What are enzymes, and what is enzyme therapy?
American, Dr Edward Howell pioneered research into enzyme therapy in the 1930s. ‘Enzymes are substances that make life possible,’ wrote Howell in his seminal work, Enzyme Nutrition – the Food Enzyme Concept.
We are guilty of being careless with enzymes.
They are the most precious asset we possess and we should welcome outside enzyme help.
Without enzymes our bodies would not be able to harvest the nutrients from the foods we eat. There are thousands of enzymes in the body, but they can all be divided into two main categories: metabolic and digestive. Digestive enzymes break down proteins, fats and carbohydrates in the gastrointestinal tract. They are essential for the body to absorb nutrients from food as well as vitamin supplements.
Metabolic enzymes ensure the efficient running of the body’s biochemical functions, such as detoxification and energy production, helping to repair damaged cells and enabling the body to build new cells. Then there are exogenous, or outside, enzymes that are present in all raw foods. These provide extra digestive enzymes that the body can utilize to break down foods more efficiently.’
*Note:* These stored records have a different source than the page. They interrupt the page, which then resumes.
(* ===== verification/ClientSpec.v ===== *)
(** * What the embedded client promises

    A query of the client changes nothing but the cache of the database ([seen]); its
    answers are those of the names state that the database models. *)

From S2P Require Import Prelude Clock Float Strings Json Bolt Lru Record NameDB NamesSpec Utxo UtxoSpec.
From S2P Require Import Config Script ScriptSpec Wire AuxPow Chain ChainUpdate UpdateSpec Grown.
From S2P Require Import Mempool MempoolSpec Network Node Encryption Wallet WalletTx RateLimit.
From S2P Require Import Rpc RpcNames Client.

Section spec.
Context {B : Bolt} {LB : BoltLaws B} {CB : BoltCommits B}.
Context {W : Wire} {G : BtcLib} {R : MapRange} {D : Btcd} {Q : BtcdQueries} {BB : BtcdBlocks} {N : NetParams} {P : PeerLib}.
Context {K : Crypto} {L : KeyLib} {F : Disk} {J : WalletJson} {S : TxScript} {X : RpcLib}.

Abbreviation EmbeddedClient := (@EmbeddedClient B D P K L F).

Definition ec_db (c : EmbeddedClient) : NameDatabase := nameDB (ec_chain c).
Definition set_ec_db (n : NameDatabase) (c : EmbeddedClient) : EmbeddedClient :=
  set_ec_peerMgr (set_chain (set_nameDB n (ec_chain c)) (ec_peerMgr c)) c.
Definition ec_best (c : EmbeddedClient) : Z := btcd_BestHeight (btcd (ec_chain c)).

(** Ready to answer: the context is not done, the client is open. *)
Definition ready (ctx : context) (c : EmbeddedClient) : Prop := ctx_done ctx = false /\ ec_closed c = false.

Section state.
Context (a : names_state) (U : gmap bytes UTXO) (c0 : EmbeddedClient).

(** The client [c0] after some queries. *)
Definition seen (c : EmbeddedClient) : Prop := db_view (ec_db c) a U /\ exists n, c = set_ec_db n c0.

Lemma seen_set c n : seen c -> db_view n a U -> seen (set_ec_db n c).
Proof using. intros [_ [n0 ->]] V. split; [done|]. by exists n. Qed.

Lemma seen_best c : seen c -> ec_best c = ec_best c0.
Proof using. by intros [_ [n ->]]. Qed.
Lemma seen_wallet c : seen c -> ec_wallet c = ec_wallet c0.
Proof using. by intros [_ [n ->]]. Qed.
Lemma seen_closed c : seen c -> ec_closed c = ec_closed c0.
Proof using. by intros [_ [n ->]]. Qed.

(** A query, by its specification. *)
Lemma wp_on_db {A} (m : M NameDatabase A) (Ok_ : A -> Prop) (Err_ : error -> Prop) c : seen c ->
  wp m (fun x n' => db_view n' a U /\ Ok_ x) (fun e n' => db_view n' a U /\ Err_ e) (ec_db c) ->
  wp (on_db m) (fun x c' => seen c' /\ Ok_ x) (fun e c' => seen c' /\ Err_ e) c.
Proof using.
  intros Hs H. unfold on_db, in_chain, in_nameDB. rewrite !wp_zoom. unfold ec_db in H.
  eapply wp_mono; [exact H| |]; simpl; intros x n' [V Hx]; split; try done; by apply seen_set.
Qed.

Lemma wp_attempt {A} (m : M EmbeddedClient A) (Q' : res A -> EmbeddedClient -> Prop) E c :
  wp m (fun x => Q' (Ok x)) (fun e c' => if panics e then E e c' else Q' (Err e) c') c -> wp (attempt m) Q' E c.
Proof using. unfold wp, attempt. destruct (m c) as [[x|e] c']; [done|]. by destruct (panics e). Qed.

Lemma wp_asks {A} (f : EmbeddedClient -> A) Q' E c : wp (asks f) Q' E c <-> Q' (f c) c.
Proof using. done. Qed.

Lemma wp_GetName name c : seen c ->
  wp (attempt (on_db (GetName name)))
    (fun r c' => seen c' /\ match s_names a !! name with
                            | Some x => r = Ok x
                            | None => r = Err ErrNameNotFound
                            end) (fun _ _ => False) c.
Proof using LB.
  intros Hs. apply wp_attempt. eapply wp_mono.
  - apply (wp_on_db _ (fun x => s_names a !! name = Some x) (fun e => e = ErrNameNotFound /\ s_names a !! name = None)); [done|].
    eapply wp_mono; [apply (GetName_view _ a U), Hs| |]; simpl; naive_solver.
  - simpl. intros x c' [? ->]. done.
  - simpl. intros e c' (? & -> & ->). done.
Qed.

Lemma wp_check ctx c Q' E : seen c -> ready ctx c0 -> Q' tt c -> wp (checkContextAndState ctx) Q' E c.
Proof using.
  intros Hs [Hc Hcl] HQ. unfold checkContextAndState, checkClientContext, checkOpenState.
  autorewrite with wp. rewrite Hc. simpl. autorewrite with wp. rewrite wp_asks, (seen_closed c) by done. rewrite Hcl. simpl. by autorewrite with wp.
Qed.

(** ** Resolving *)

(** What [ResolveName] answers for a name of the state. *)
Definition resolved (name : bytes) : res cNameRecord :=
  if bool_decide (name = []) then Err ErrInvalidName
  else match s_names a !! name with
       | None => Err ErrNotFound
       | Some r => if ExpiresAt r <? ec_best c0 then Err ErrNameExpired else Ok (convertToClientRecord r (ec_best c0))
       end.

Lemma ResolveName_answers ctx name c : seen c -> ready ctx c0 ->
  wp (ResolveName ctx name) (fun x c' => seen c' /\ resolved name = Ok x) (fun e c' => seen c' /\ resolved name = Err e) c.
Proof using LB.
  intros Hs Hr. unfold ResolveName, resolved. autorewrite with wp. apply wp_check; [done|done|].
  case_bool_decide; [by autorewrite with wp|]. autorewrite with wp.
  eapply wp_mono; [by apply wp_GetName| |done]. intros r c' [Hs' Hr'].
  destruct (s_names a !! name) as [x|]; rewrite Hr'; simpl; [|by autorewrite with wp].
  unfold bestHeightOf. autorewrite with wp. rewrite wp_asks. fold (ec_best c'). rewrite (seen_best c') by done.
  destruct (_ <? _); by autorewrite with wp.
Qed.

(** ** Updating *)

Lemma find_utxo_none p utxos : forall i, (forall u, u ∈ utxos -> p u = false) -> find_utxo i p utxos = None.
Proof using.
  induction utxos as [|u utxos IH]; intros i H; simpl; [done|]. rewrite H by (by left). apply IH. intros v Hv. apply H. by right.
Qed.

Lemma UpdateName_refused env ctx name value opts c : names_hidden a U -> seen c ->
  wp (UpdateName env ctx name value opts) (fun _ _ => False) (fun e c' => panics e = false /\ seen c') c.
Proof using LB.
  intros Hh Hs. unfold UpdateName, checkClientState. autorewrite with wp. unfold checkClientContext.
  destruct (ctx_done ctx); simpl; autorewrite with wp; [done|].
  destruct (ec_closed c); autorewrite with wp; [done|]. destruct (ec_no_wallet c); autorewrite with wp; [done|].
  unfold validateRegistrationInputs. destruct (_ || _); [done|]. destruct (blen value >? _); [done|].
  unfold getAndValidateNameRecord. autorewrite with wp.
  eapply wp_mono; [by apply wp_GetName| |done]. intros r c1 [Hs1 Hr].
  destruct (s_names a !! name) as [x|] eqn:Ex; rewrite Hr; simpl; [|by autorewrite with wp].
  unfold bestHeightOf. autorewrite with wp. rewrite wp_asks. destruct (_ <? _); autorewrite with wp; [done|]. rewrite wp_asks.
  destruct (negb (HasKey (Address x) (ec_wallet c1))); autorewrite with wp; [done|].
  unfold createUpdateTransaction. autorewrite with wp.
  eapply wp_mono; [apply (wp_on_db _ (fun l => forall u, u ∈ l -> U !! uk u = Some u /\ u_Address u = Address x /\ Address x <> [])
    (fun e => panics e = false)); [done|] | |].
  - eapply wp_mono; [apply (GetUTXOs_view _ a U), Hs1| |]; simpl.
    + intros l n' (-> & Ha & Hl). split; [apply Hs1|]. intros u Hu. apply Hl in Hu as [? ?]. done.
    + intros e n' [-> ?]. split; [apply Hs1|done].
  - simpl. intros utxos c2 [Hs2 Hl]. case_bool_decide; autorewrite with wp; [done|].
    unfold findNameUTXO. rewrite find_utxo_none; [by simpl; autorewrite with wp|].
    intros u Hu. destruct (Hl u Hu) as (Eu & Ea & Hne). apply andb_false_iff.
    destruct (decide (u_TxHash u = Record.TxHash x)) as [E1|]; [right|left; by apply bool_decide_eq_false].
    apply Z.eqb_neq. intros E2. eapply (hidden_output a U name x u); [done|done|done|congruence|]. by split.
  - simpl. by intros e c2 [? ?].
Qed.

End state.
Modern dietary habits leave many people enzyme deficient. Cooked and processed foods, fast foods and a stressful and hectic lifestyle all drain the body of natural enzyme reserves. Cooking kills almost 100 per cent of enzymes in food. Raw foods are high in enzymes but a raw foods diet is not a practical solution for everyone. Just by eating the wrong foods and not digesting them thoroughly you build up errors of metabolism and poor absorption.